Si sapeva dagli avvisi venuti da Roma e da Napoli che la guerra era finita, che la pace era stata conchiusa e don Emanuele, quindi, non aveva più ragione di trattenersi al campo e, secondo la sua lettera, sarebbe dovuto essere partito. Come mai non arrivava? Donna Aloisia ne era impensierita e farneticava mille pericoli, che la buona Maddalena tentava di distruggere.

"Vostra Eccellenza non abbia paura," le diceva; "di questi tempi la stagione non da affidamento e sua Eccellenza il signor duca non si metterà in mare, se non lo saprà tranquillo..."

Ovvero le diceva: "Che sappiamo noi se il re gli abbia dato qualche incarico?

Sua Eccellenza e un uomo, e un signore di quelli che il re conta sulle dita..."

Ma donna Aloisia, se da una parte per il bisogno che ha lo spirito di afferrarsi alle spiegazioni che offrono un conforto e una speranza, conveniva con quello che diceva Maddalena, dall'altra non poteva sopprimere le ansie, le apprensioni, le paure che la angustiavano e che il silenzio del duca e la mancanza di notizie, anche indirette, aumentavano.

Una mattina, vincendo ogni repulsione, disse a don Raimondo: "Ma neppure voi avete ricevuto notizie di don Emanuele?"

"Se ne avessi avuto, ve le avrei comunicate..."

"Non potreste andare dal Vicerè a sapere qualche cosa?"

"Andrò, per farvi piacere, ma suppongo che il Vicerè avrebbe mandato qualcuno dei segretari, se avesse avuto qualche cosa da far sapere..."

"Voi comprenderete che questa mancanza di notizie mi tiene in uno stato..."

"E avete torto: nessuna nuova, buona nuova... Ma per togliervi d'apprensione, andrò stasera a Palazzo."

"E io ve ne sarò grata."

Pronunziò queste ultime parole con accento di così sincera commozione, che pareva fossero corsi sempre cordiali rapporti fra loro due; e il sentimento di riconoscenza che provava, come se egli avrebbe dovuto recarle veramente una notizia consolante, non le fecero sorprendere il perfido sorriso che errò sulle labbra sottili di don Raimondo, e il lampo di malvagità che illuminò il suo sguardo.

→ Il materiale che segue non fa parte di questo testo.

Lemma patch_addressed (d : Store.Db) :
  Table.addressed (Users.paramId c)
    (fun col => col <> "updated_at"
                /\ ~ In col (map fst (Spec.recognized (body (req c)))))
    d (snd (Users.patch c d)).
Proof.
  set (P := fun col => col <> "updated_at"
                       /\ ~ In col (map fst (Spec.recognized (body (req c))))).
  unfold Users.patch. set (id := Users.paramId c).
  pose proof (addressed_select id P Store.SelectById [id] (now (req c)) d I) as H1.
  destruct (Store.query Store.SelectById _ _ d) as [[[|r l]|code] d1];
    cbn [snd] in *; try exact H1.
  destruct (Users.prop (body (req c)) "email") as [email|]; [|exact H1].
  destruct (Js.truthy email).
  - pose proof (addressed_select id P Store.SelectIdByEmailOther
                  [email; id] (now (req c)) d1 I) as H2.
    destruct (Store.query Store.SelectIdByEmailOther _ _ d1) as [[[|r2 l2]|code] d2];
      cbn [snd] in *; try exact (addressed_trans id P _ _ _ H1 H2).
    exact (addressed_trans id P _ _ _ (addressed_trans id P _ _ _ H1 H2)
             (patchBuild_addressed d2)).
  - exact (addressed_trans id P _ _ _ H1 (patchBuild_addressed d1)).
Qed.

End Updates.

(** X5. Whatever PUT /:id and PATCH /:id answer, the sequence of ids
    and the number and order of the rows stay the same, a row with another
    id is untouched, and in no row [id] or [created_at] changes; PUT
    changes at most the six fields and [updated_at], PATCH at most the
    fields the body supplies and [updated_at]. *)
Theorem update_touches_one_row (c : Ctx) (d : Store.Db) :
  Table.addressed (Users.paramId c)
    (fun col => ~ In col ["updated_at"; "name"; "email"; "phone"; "address";
                          "city"; "country"])
    d (snd (Users.replace c d))
  /\ Table.addressed (Users.paramId c)
       (fun col => col <> "updated_at"
                   /\ ~ In col (map fst (Spec.recognized (body (req c)))))
       d (snd (Users.patch c d))
  /\ (forall d', d' = snd (Users.replace c d) \/ d' = snd (Users.patch c d) ->
      forall i r, Store.rows d !! i = Some r ->
        exists r', Store.rows d' !! i = Some r'
          /\ Store.column r' "id" = Store.column r "id"
          /\ Store.column r' "created_at" = Store.column r "created_at"
          /\ (Table.hasId (Users.paramId c) r = false -> r' = r)).
Proof.
  split; [apply replace_addressed|]. split; [apply patch_addressed|].
  intros d' [->| ->] i r Hi.
  - destruct (replace_addressed c d) as (_ & _ & Hrows).
    destruct (Hrows i r Hi) as (r' & Hi' & Hp & He). exists r'.
    split; [exact Hi'|]. split; [|split; [|exact He]]; apply Hp;
      cbn; intros Hin; repeat (destruct Hin as [Hin|Hin]; [discriminate Hin|]);
      exact Hin.
  - destruct (patch_addressed c d) as (_ & _ & Hrows).
    destruct (Hrows i r Hi) as (r' & Hi' & Hp & He). exists r'.
    split; [exact Hi'|].
    assert (Hgen : forall col, col = "id" \/ col = "created_at" ->
               col <> "updated_at"
               /\ ~ In col (map fst (Spec.recognized (body (req c))))).
    { intros col Hcol. split; [destruct Hcol as [->| ->]; discriminate|].
      intros Hin. apply in_map_iff in Hin as (kv & <- & Hkv).
      apply recognized_allowed in Hkv as [Hal _].
      apply allowed_not_generated in Hal as (N1 & N2 & _). tauto. }
    split; [|split; [|exact He]]; apply Hp, Hgen; auto.
Qed.

Lemma applyClause_target values t (r : Store.Row) (cl : Store.Clause) :
  Store.applyClause values t r cl
  = Chain.assign r (Table.target cl) (Table.written values t cl).
Proof. destruct cl; reflexivity. Qed.

Lemma applyClauses_untargeted (col : string) (clauses : list Store.Clause) values t
    (r : Store.Row) :
  ~ In col (map Table.target clauses) ->
  Store.column (Store.applyClauses clauses values t r) col = Store.column r col.
Proof.
  unfold Store.applyClauses. revert r.
  induction clauses as [|cl l IH]; intros r Hno; cbn [fold_left]; [reflexivity|].
  rewrite IH by (intros Hin; apply Hno; now right).
  rewrite applyClause_target. unfold Store.column. apply get_assign_other.
  intros Heq. apply Hno. now left.
Qed.

Lemma applyClauses_written (clauses : list Store.Clause) values t (r : Store.Row)
    (cl : Store.Clause) :
  NoDup (map Table.target clauses) ->
  In cl clauses ->
  Store.column (Store.applyClauses clauses values t r) (Table.target cl)
  = Table.written values t cl.
Proof.
  revert r. induction clauses as [|cl0 l IH]; intros r Hnd Hin; [destruct Hin|].
  cbn [map] in Hnd. apply NoDup_cons in Hnd as [Hfirst Hnd].
  change (Store.applyClauses (cl0 :: l) values t r)
    with (Store.applyClauses l values t (Store.applyClause values t r cl0)).
  destruct Hin as [->|Hin].
  - rewrite applyClauses_untargeted by (now rewrite <- list_elem_of_In).
    rewrite applyClause_target. unfold Store.column. apply get_assign_same.
  - now apply IH.
Qed.

Lemma runUpdate_done (clauses : list Store.Clause) (fp : nat) values t
    (d : Store.Db) (hit table : list Store.Row) :
  Store.runUpdate clauses fp values t d = (Store.Rows hit, table) ->
  table = map (Store.update clauses values t (Store.param values fp)) (Store.rows d)
  /\ hit = List.filter (Table.hasId (Store.param values fp)) table.
Proof.
  unfold Store.runUpdate.
  destruct (existsb _ _); [discriminate|].
  destruct (existsb _ _); [discriminate|].
  intros [= <- <-]. split; reflexivity.
Qed.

Don Raimondo ritornò senza alcuna notizia. Neppure il Vicerè sapeva nulla; supponeva però, che essendo stato il duca fra i negoziatori della pace, probabilmente aveva dovuto recarsi a Madrid.

"No, no! me lo avrebbe avvisato!..."

La gravidanza si compì nel dolore muto di quella mancanza di nuove; ogni giorno che passava, lo scoramento cresceva: donna Aloisia sentiva la disperazione impadronirsi del suo cuore. Erano lunghe giornate di lacrime, celate spesso nell'ombra della solitudine. Maddalena, spinta dalla sua devota affezione, osava muovergliene dolci rampogne.

"Vostra Eccellenza si ammala e ammalerà la creatura, che Dio liberi!..."

Queste parole le ricacciavano indietro le lacrime ed ella si riconcentrava tutta nel pensiero della sua creaturina, tremando all'idea che potesse ammalarsi, e procurando di rimanere tranquilla.

Il giorno, però, in cui sentì i primi sintomi del gran momento, la prese uno sgomento angoscioso. Ella non avrebbe veduto accanto a sè altro volto amico che quello di Maddalena. L'uomo che avrebbe potuto e saputo infonderle coraggio, che con la dolce carezza, col giocondo sorriso, con la parola sicura l'avrebbe guidata in quel grande, augusto e misterioso frangente, non era li al suo fianco; e lei non sapeva neppure dove fosse; non era lì e non avrebbe accolto fra le sue braccia, non avrebbe dato il benvenuto al nato da lui, nel suo primo apparire al mondo!

"Don Emanuele! Don Emanuele! perché mi avete abbandonata?" gridò disperatamente.

Ma la natura ebbe ragione del suo dolore; quello che doveva avvenire avvenne per le leggi indefettibili e immanenti della vita.

Il piccolo essere venne alla luce ed ebbe soltanto il bacio della madre...

Egli non avrebbe mai avuto il bacio paterno.